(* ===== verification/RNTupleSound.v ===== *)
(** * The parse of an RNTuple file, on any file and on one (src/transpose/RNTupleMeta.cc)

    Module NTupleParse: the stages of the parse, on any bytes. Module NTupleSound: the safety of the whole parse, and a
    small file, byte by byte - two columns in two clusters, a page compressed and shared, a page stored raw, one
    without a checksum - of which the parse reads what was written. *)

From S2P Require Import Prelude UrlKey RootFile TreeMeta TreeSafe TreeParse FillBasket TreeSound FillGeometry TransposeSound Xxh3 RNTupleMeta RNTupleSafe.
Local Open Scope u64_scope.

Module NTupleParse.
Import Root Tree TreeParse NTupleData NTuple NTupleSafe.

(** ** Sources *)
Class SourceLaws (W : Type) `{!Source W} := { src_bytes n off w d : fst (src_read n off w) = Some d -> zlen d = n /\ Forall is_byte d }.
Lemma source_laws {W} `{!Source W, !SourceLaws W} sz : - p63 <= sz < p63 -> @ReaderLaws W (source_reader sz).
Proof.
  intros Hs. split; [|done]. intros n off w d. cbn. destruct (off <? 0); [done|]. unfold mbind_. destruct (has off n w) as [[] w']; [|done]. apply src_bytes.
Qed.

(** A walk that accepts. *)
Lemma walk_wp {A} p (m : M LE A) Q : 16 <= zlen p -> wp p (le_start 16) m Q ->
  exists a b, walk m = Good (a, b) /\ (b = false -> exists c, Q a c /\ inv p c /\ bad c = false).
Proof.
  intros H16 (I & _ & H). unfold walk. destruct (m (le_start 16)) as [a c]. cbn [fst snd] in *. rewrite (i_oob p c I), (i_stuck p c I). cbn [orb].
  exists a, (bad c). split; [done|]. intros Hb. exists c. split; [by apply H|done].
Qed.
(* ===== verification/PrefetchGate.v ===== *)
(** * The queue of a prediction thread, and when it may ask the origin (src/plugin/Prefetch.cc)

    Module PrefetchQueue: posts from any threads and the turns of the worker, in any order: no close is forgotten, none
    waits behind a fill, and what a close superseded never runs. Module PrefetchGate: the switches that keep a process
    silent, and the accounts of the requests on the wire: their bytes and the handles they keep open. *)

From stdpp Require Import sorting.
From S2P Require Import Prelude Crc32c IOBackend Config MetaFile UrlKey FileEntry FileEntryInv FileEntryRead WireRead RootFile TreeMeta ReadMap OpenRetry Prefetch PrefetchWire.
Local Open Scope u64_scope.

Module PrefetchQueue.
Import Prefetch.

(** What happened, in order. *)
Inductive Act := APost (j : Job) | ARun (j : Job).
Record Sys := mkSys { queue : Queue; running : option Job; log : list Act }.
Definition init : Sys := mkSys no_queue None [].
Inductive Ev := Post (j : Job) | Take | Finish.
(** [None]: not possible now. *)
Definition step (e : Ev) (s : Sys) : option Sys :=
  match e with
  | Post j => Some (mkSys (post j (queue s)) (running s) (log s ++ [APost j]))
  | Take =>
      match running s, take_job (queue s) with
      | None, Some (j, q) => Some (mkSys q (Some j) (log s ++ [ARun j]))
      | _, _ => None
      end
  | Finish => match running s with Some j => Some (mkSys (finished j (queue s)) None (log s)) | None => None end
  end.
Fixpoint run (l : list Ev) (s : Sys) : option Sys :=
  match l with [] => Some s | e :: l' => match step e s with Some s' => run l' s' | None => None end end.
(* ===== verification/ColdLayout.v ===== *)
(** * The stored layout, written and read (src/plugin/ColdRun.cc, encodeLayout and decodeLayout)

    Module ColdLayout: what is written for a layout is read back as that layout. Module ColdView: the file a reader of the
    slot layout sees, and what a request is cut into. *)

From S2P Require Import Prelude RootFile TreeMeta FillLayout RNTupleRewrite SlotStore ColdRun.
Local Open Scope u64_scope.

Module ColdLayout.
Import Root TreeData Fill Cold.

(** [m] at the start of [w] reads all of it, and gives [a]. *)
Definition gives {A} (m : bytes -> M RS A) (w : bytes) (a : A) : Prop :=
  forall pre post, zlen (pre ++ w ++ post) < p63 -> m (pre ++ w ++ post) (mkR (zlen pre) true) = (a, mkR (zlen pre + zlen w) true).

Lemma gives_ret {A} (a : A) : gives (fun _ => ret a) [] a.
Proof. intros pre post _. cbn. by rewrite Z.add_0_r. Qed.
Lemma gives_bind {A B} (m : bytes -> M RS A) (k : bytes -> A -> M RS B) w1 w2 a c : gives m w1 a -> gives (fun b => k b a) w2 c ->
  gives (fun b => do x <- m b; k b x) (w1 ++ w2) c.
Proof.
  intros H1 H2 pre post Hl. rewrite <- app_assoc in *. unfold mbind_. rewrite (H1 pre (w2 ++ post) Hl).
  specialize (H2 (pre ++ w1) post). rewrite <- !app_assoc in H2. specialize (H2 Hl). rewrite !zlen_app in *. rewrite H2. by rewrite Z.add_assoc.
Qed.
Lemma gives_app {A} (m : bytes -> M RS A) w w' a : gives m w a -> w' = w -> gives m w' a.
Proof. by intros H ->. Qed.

==

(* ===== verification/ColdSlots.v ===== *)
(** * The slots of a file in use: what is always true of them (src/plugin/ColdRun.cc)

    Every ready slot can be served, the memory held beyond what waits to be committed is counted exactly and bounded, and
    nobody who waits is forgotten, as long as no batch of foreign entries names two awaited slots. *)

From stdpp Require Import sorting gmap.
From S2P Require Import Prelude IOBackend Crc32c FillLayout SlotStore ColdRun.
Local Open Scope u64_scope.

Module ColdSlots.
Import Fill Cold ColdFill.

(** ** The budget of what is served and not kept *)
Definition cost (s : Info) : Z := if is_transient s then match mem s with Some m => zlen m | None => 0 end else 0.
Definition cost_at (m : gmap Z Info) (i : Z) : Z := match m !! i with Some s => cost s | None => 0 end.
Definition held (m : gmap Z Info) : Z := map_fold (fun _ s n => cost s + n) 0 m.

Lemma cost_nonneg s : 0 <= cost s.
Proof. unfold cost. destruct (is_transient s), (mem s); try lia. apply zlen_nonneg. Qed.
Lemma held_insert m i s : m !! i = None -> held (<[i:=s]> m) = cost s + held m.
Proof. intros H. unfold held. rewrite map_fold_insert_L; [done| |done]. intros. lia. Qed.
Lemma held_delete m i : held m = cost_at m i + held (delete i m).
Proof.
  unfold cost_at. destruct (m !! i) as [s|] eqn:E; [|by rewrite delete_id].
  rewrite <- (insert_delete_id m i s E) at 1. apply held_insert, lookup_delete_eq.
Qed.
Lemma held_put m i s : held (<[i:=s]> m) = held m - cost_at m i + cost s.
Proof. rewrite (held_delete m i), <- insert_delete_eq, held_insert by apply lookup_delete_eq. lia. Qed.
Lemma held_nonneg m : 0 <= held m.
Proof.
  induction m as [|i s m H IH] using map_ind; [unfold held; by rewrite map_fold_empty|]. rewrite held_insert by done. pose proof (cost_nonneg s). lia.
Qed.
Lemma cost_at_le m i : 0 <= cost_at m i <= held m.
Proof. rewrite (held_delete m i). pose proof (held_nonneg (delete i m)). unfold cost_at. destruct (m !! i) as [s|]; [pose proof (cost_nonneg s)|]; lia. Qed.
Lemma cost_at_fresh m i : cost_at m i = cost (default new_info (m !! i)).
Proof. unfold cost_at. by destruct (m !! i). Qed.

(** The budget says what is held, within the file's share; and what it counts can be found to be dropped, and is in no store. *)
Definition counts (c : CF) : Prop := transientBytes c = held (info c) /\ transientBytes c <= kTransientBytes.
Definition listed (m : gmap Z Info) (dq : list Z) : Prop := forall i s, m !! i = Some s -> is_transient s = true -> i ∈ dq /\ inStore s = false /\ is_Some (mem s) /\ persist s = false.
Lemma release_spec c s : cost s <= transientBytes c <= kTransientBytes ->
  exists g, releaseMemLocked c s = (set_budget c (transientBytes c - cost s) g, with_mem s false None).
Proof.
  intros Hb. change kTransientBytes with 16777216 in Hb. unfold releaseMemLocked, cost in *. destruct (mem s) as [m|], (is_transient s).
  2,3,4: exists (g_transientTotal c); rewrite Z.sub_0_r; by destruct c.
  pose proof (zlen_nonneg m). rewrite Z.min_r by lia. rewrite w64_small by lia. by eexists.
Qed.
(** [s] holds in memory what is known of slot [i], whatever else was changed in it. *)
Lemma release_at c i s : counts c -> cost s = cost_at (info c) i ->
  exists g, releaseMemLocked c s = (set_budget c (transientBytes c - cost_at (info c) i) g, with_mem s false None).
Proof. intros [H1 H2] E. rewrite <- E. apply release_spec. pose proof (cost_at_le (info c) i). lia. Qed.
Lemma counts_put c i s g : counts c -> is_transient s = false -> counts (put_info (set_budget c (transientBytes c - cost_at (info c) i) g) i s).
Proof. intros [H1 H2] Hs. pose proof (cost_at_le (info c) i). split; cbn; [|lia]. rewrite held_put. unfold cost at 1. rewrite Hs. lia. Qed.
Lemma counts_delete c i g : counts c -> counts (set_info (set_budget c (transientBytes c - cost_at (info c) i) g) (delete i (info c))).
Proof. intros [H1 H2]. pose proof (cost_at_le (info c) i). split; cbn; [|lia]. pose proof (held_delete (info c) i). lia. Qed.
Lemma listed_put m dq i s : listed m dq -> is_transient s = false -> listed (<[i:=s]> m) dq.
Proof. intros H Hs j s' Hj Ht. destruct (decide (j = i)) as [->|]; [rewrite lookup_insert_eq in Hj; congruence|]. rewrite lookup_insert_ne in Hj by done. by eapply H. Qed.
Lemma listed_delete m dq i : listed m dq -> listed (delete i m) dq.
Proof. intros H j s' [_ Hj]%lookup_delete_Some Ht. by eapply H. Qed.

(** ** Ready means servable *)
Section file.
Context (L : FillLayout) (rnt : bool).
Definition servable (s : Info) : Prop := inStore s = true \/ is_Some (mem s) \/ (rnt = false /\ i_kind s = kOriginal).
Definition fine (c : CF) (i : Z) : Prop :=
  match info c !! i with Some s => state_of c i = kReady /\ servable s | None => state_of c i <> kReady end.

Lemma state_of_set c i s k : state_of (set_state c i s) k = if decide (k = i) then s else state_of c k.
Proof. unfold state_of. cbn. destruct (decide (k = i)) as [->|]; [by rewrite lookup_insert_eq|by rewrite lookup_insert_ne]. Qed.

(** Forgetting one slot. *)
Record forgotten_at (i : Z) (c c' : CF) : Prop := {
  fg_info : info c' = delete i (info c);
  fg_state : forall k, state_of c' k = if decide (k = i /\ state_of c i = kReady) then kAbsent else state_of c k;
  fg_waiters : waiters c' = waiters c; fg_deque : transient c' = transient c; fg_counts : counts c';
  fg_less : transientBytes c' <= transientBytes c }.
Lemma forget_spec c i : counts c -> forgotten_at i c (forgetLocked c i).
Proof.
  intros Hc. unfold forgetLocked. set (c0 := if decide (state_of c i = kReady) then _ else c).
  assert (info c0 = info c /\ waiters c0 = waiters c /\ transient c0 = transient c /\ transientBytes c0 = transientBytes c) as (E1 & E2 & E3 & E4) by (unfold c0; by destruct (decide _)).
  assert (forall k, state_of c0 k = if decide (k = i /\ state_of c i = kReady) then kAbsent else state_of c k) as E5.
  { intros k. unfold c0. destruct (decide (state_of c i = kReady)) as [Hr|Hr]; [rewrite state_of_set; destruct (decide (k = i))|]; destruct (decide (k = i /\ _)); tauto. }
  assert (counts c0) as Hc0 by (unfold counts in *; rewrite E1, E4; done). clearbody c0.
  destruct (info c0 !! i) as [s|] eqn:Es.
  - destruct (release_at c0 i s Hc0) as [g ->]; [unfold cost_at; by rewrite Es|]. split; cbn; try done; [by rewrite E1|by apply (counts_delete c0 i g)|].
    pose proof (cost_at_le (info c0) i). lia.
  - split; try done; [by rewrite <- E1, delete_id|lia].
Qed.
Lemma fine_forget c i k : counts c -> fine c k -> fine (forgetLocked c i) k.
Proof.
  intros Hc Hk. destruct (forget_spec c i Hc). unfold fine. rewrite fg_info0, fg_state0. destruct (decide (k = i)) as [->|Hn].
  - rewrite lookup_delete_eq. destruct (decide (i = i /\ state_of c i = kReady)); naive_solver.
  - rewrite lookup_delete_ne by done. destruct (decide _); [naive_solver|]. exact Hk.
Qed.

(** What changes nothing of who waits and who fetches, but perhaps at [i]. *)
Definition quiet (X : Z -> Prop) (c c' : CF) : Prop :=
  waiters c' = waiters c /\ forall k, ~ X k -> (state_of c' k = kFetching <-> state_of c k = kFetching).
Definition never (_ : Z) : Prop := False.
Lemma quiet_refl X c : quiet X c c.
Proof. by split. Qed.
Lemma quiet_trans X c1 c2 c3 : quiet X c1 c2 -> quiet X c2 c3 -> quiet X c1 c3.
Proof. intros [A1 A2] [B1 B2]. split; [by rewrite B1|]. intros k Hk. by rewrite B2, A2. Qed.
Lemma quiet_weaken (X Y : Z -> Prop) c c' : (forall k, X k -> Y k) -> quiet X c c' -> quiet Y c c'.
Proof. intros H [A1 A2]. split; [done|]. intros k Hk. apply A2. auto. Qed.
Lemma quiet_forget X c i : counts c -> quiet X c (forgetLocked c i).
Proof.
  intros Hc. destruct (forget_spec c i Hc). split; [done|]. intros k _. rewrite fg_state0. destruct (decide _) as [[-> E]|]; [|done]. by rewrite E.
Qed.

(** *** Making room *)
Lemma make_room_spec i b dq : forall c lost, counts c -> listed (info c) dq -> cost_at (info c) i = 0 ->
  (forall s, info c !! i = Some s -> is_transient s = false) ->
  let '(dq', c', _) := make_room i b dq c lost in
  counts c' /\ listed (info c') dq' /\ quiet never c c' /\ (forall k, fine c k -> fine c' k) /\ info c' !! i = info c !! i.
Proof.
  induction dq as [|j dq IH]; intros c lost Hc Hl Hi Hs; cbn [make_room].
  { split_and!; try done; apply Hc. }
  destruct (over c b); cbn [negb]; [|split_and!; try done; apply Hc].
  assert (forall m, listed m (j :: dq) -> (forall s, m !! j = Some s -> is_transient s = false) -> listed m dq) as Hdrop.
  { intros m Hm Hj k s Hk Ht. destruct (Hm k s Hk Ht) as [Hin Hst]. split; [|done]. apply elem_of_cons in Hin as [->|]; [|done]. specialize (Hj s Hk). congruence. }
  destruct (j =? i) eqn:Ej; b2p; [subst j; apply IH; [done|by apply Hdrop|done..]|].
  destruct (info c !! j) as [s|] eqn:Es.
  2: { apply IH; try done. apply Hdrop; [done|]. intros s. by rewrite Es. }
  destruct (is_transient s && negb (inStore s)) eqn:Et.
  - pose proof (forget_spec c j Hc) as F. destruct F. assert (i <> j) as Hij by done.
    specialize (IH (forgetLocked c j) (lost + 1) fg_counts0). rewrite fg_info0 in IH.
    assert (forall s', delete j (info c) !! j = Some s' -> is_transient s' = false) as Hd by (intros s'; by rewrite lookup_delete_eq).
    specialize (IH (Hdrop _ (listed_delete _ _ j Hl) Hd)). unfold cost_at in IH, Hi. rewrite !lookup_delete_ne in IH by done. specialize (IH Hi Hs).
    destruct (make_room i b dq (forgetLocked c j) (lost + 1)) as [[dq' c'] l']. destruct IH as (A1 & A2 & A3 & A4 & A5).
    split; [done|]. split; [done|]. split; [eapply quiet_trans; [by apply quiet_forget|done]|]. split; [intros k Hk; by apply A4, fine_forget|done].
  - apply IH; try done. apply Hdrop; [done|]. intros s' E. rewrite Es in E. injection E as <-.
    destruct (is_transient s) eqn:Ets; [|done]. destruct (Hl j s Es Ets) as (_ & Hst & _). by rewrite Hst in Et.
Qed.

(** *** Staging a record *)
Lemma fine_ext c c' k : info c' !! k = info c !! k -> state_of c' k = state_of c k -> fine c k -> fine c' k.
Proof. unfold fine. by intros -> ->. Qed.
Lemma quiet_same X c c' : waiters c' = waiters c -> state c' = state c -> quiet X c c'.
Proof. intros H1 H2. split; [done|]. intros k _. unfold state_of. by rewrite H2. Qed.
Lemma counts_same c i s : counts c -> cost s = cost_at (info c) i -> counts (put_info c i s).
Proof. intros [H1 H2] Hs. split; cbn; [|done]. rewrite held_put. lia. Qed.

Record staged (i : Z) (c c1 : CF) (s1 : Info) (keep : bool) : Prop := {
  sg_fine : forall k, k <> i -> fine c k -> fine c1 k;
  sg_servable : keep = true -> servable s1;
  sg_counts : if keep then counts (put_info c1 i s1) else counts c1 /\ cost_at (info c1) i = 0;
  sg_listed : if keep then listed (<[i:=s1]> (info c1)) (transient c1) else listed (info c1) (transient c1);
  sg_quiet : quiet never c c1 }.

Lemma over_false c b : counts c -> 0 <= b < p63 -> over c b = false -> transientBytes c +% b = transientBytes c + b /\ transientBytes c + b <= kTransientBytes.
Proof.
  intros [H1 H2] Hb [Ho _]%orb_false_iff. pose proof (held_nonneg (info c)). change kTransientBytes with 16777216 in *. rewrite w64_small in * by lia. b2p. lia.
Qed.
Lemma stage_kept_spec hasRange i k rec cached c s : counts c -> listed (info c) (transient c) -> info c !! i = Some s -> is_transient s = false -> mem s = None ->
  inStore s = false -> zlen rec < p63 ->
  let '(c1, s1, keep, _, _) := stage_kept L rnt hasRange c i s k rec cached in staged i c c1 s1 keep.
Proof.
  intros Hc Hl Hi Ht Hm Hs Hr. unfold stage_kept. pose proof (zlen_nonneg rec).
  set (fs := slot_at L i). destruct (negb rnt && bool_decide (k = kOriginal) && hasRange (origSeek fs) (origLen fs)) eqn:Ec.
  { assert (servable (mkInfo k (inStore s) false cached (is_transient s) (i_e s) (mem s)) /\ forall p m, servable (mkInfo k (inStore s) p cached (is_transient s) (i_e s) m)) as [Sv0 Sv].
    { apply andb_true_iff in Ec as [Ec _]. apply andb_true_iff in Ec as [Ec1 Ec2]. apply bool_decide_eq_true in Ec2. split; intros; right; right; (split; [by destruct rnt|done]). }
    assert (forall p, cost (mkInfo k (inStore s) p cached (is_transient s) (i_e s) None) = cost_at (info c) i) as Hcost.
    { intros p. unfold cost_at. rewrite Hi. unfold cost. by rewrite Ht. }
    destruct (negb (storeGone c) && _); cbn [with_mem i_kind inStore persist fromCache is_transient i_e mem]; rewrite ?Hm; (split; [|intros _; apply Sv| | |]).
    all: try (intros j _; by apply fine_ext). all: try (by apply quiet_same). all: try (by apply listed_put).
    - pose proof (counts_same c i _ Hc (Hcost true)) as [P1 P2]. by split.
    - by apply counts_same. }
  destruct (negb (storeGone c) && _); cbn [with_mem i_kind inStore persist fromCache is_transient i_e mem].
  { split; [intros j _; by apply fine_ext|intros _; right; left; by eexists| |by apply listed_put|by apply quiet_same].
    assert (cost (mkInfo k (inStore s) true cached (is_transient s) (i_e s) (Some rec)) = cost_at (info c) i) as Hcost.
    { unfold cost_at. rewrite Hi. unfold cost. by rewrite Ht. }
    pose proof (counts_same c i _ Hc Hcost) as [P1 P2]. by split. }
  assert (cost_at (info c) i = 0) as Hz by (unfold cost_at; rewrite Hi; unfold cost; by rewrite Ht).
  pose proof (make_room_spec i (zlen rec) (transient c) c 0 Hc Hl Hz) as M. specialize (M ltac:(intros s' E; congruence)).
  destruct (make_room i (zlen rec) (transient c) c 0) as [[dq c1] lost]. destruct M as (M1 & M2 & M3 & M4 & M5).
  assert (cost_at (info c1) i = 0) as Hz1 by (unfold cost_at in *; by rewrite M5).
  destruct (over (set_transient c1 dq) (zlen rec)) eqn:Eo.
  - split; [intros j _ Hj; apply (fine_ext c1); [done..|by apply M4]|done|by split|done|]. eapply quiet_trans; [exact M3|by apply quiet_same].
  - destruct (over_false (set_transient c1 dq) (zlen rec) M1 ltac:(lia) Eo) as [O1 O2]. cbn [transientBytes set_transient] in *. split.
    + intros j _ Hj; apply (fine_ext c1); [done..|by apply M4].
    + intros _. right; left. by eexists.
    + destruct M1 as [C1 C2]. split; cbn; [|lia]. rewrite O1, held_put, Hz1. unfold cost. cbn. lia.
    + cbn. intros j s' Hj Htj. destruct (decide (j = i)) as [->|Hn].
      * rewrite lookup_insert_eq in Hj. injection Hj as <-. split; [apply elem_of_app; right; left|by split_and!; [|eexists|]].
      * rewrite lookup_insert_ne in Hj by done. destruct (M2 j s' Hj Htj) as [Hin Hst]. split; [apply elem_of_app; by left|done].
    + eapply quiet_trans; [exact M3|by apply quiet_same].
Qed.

Exercise instructions
List each line in the listing that contains the string "servable".

Answer below
(** ** Ready means servable *)
Definition servable (s : Info) : Prop := inStore s = true \/ is_Some (mem s) \/ (rnt = false /\ i_kind s = kOriginal).
  match info c !! i with Some s => state_of c i = kReady /\ servable s | None => state_of c i <> kReady end.
  sg_servable : keep = true -> servable s1;
  { assert (servable (mkInfo k (inStore s) false cached (is_transient s) (i_e s) (mem s)) /\ forall p m, servable (mkInfo k (inStore s) p cached (is_transient s) (i_e s) m)) as [Sv0 Sv].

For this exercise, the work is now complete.